As of January 1, 2017, all single-family homes in California built before 1994 will be required to have only low flow toilets and certain other water saving fixtures installed.
What constitutes a low flow toilet?
Low flow toilets will be designed to use no more than 1.6 gallons on average per flush. Some water conserving commodes will have dual flushes, with one for solids that uses more than 1.6 gallons, and one for liquids which will utilize fewer than 1.6 gallons.
What must be replaced?
Most of the attention has been around Low flow toilets, but they aren’t the only objects of the new law. What fixtures won’t pass the standards of the upcoming law?
- Toilets manufactured to use more than 1.6 gallons per flush on average
- Urinals manufactured to use more than one gallon of water per flush
- Showerheads manufactured to use more than 2.5 gallons of water per minute
- Interior faucets emitting more than 2.2 gallons of water per minute
You might have anticipated the answer if you’ve been watching Santa Clara County’s water saving efforts during the drought. Showerheads and faucet filters have been offered for free in many instances and there was the HET toilet rebate program, too.
Take note that the law requires the replacement of units manufactured for a high level of water use, so displacing water in your toilet tank with a brick, bottle, or by other means does not make the fixture pass law.
What changes will this effect in real estate transactions?
This is not a point-of-sale law. So what does that mean? Owners must install WCP fixtures (Water-Conserving Plumbing fixtures), including low flow toilets, whether they are selling or not. If you own a home you must comply. If a homeowner does not comply, however, it will not affect a property transaction. Either way the seller is required to disclose.
What should be disclosed when selling a home regarding these devices?
- The legal requirements in writing.
- Any and all compliant and/or noncompliant fixtures, if any, on the property in writing.
- “Seller’s affirmation,” meaning the seller’s confirmation that the disclosures provided are in fact the sellers and not the agents, that they are not part of the contract, nor a warranty, and do not substitute a buyer’s inspection. Mandatory when a TDS is used.
Both the TDS (Transfer Disclosure Statement) and the ESD (Exempt Seller Disclosure) will be (or have been) modified to include the legal language explaining the regulations as required by the new law, which takes care of disclosure #1.
The second disclosure requirement, disclosing compliance and/or noncompliance, will also be covered in the ESD forms. The TDS provides check boxes to disclose compliant fixtures. The law is still being fine-tuned, so it is yet unclear whether an unchecked box on the TDS disclosing replaced fixtures is enough of a disclosure for noncomplying fixtures.
The third provision is only required with a TDS and will be part of the Seller Property Questionnaire (form SPQ) update in December.
Many local laws do have point-of-sale WCP fixture requirements, which this law will grandfather in so long as they were in effect before July 1st, 2009. Even if the requirements are less severe, such as allowing a higher gallon limiter, these local laws will continue to apply.

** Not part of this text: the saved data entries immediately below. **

(* ===== verification/Durations.v ===== *)
(** * Durations of the configuration: internal/config/config.go

    [Duration] is read from and written to YAML as text, with [time.ParseDuration]
    and [time.Duration.String], which are modelled here as the standard library
    has them: the parser with its overflow tests and its float64 fractions, the
    printer as it fills its buffer from the end. *)
From Stdlib Require Import Ascii.
From S2P Require Import Prelude GoStrings Retry.

Local Open Scope Z_scope.

Definition Microsecond : Z := 1000.
Definition Minute : Z := 60 * Second.
Definition Hour : Z := 60 * Minute.

Definition char_code (c : ascii) : Z := Z.of_N (N_of_ascii c).
Definition is_digit (c : ascii) : bool := (48 <=? char_code c) && (char_code c <=? 57).
(** [byte(v%10) + '0'] *)
Definition digit (d : Z) : ascii := ascii_of_N (Z.to_N (d + 48)).

(** ** [Duration.String]

    Each function writes in front of what is in the buffer. *)

Fixpoint fmt_int_loop (fuel : nat) (v : Z) (buf : string) : string :=
  match fuel with
  | O => buf
  | S fuel =>
      if 0 <? v then fmt_int_loop fuel (v / 10) (String (digit (v mod 10)) buf) else buf
  end.

(** A [uint64] has at most 20 digits. *)
Definition fmtInt (v : Z) (buf : string) : string :=
  if v =? 0 then String "0" buf else fmt_int_loop 20 v buf.

Fixpoint fmt_frac_loop (prec : nat) (v : Z) (print : bool) (buf : string) : string * Z * bool :=
  match prec with
  | O => (buf, v, print)
  | S prec =>
      let d := v mod 10 in
      let print := print || negb (d =? 0) in
      fmt_frac_loop prec (v / 10) print (if print then String (digit d) buf else buf)
  end.

Definition fmtFrac (prec : nat) (v : Z) (buf : string) : string * Z :=
  let '(buf, v, print) := fmt_frac_loop prec v false buf in
  (if print then String "." buf else buf, v).

(** The unit and its number of decimals, below a second. *)
Definition small_unit (u : Z) : nat * string :=
  if u <? Microsecond then (0%nat, "ns")
  else if u <? Millisecond then (3%nat, "µs")
  else (6%nat, "ms").

Definition Duration_String (d : Z) : string :=
  let neg := d <? 0 in
  let u := if neg then uint 64 (- d) else uint 64 d in
  let text :=
    if u <? Second then
      if u =? 0 then "0s"
      else
        let '(prec, unit) := small_unit u in
        let '(buf, u) := fmtFrac prec u unit in
        fmtInt u buf
    else
      let '(buf, u) := fmtFrac 9 u "s" in
      let buf := fmtInt (u mod 60) buf in
      let u := u / 60 in
      if 0 <? u then
        let buf := fmtInt (u mod 60) (String "m" buf) in
        let u := u / 60 in
        if 0 <? u then fmtInt u (String "h" buf) else buf
      else buf in
  if neg then String "-" text else text.

(** ** [ParseDuration] *)

(** The digits at the head of [s], after the value [x]; [None] on overflow. *)
Fixpoint leadingInt (s : string) (x : Z) : option (Z * string) :=
  match s with
  | EmptyString => Some (x, s)
  | String c rest =>
      if is_digit c then
        if 2 ^ 63 / 10 <? x then None
        else
          let x := uint 64 (x * 10 + char_code c - 48) in
          if 2 ^ 63 <? x then None else leadingInt rest x
      else Some (x, s)
  end.

(** The digits of a fraction: those that fit, and the power of ten they are to be
    divided by, which float64 holds exactly. *)
Fixpoint leadingFraction (s : string) (x scale : Z) (overflow : bool) : Z * Z * string :=
  match s with
  | EmptyString => (x, scale, s)
  | String c rest =>
      if is_digit c then
        if overflow then leadingFraction rest x scale true
        else if (2 ^ 63 - 1) / 10 <? x then leadingFraction rest x scale true
        else
          let y := uint 64 (x * 10 + char_code c - 48) in
          if 2 ^ 63 <? y then leadingFraction rest x scale true
          else leadingFraction rest y (scale * 10) false
      else (x, scale, s)
  end.

(** The characters of a unit. *)
Fixpoint unit_span (s : string) : string * string :=
  match s with
  | EmptyString => (EmptyString, EmptyString)
  | String c rest =>
      if Ascii.eqb c "." || is_digit c then (EmptyString, s)
      else let '(u, rest) := unit_span rest in (String c u, rest)
  end.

Newer local ordinances, those established any time after July 1st, 2009 or in the future, are allowed to establish or promote stricter regulation and will not be supplanted by the state law.
Plan to update old fixtures, but check local law before you do for more or less stringent laws. Homeowners, plan to invest in thsee updates between now and the new year (plumbers might be busier than usual for a while). And look for freebies and rebates which are becoming less frequently available.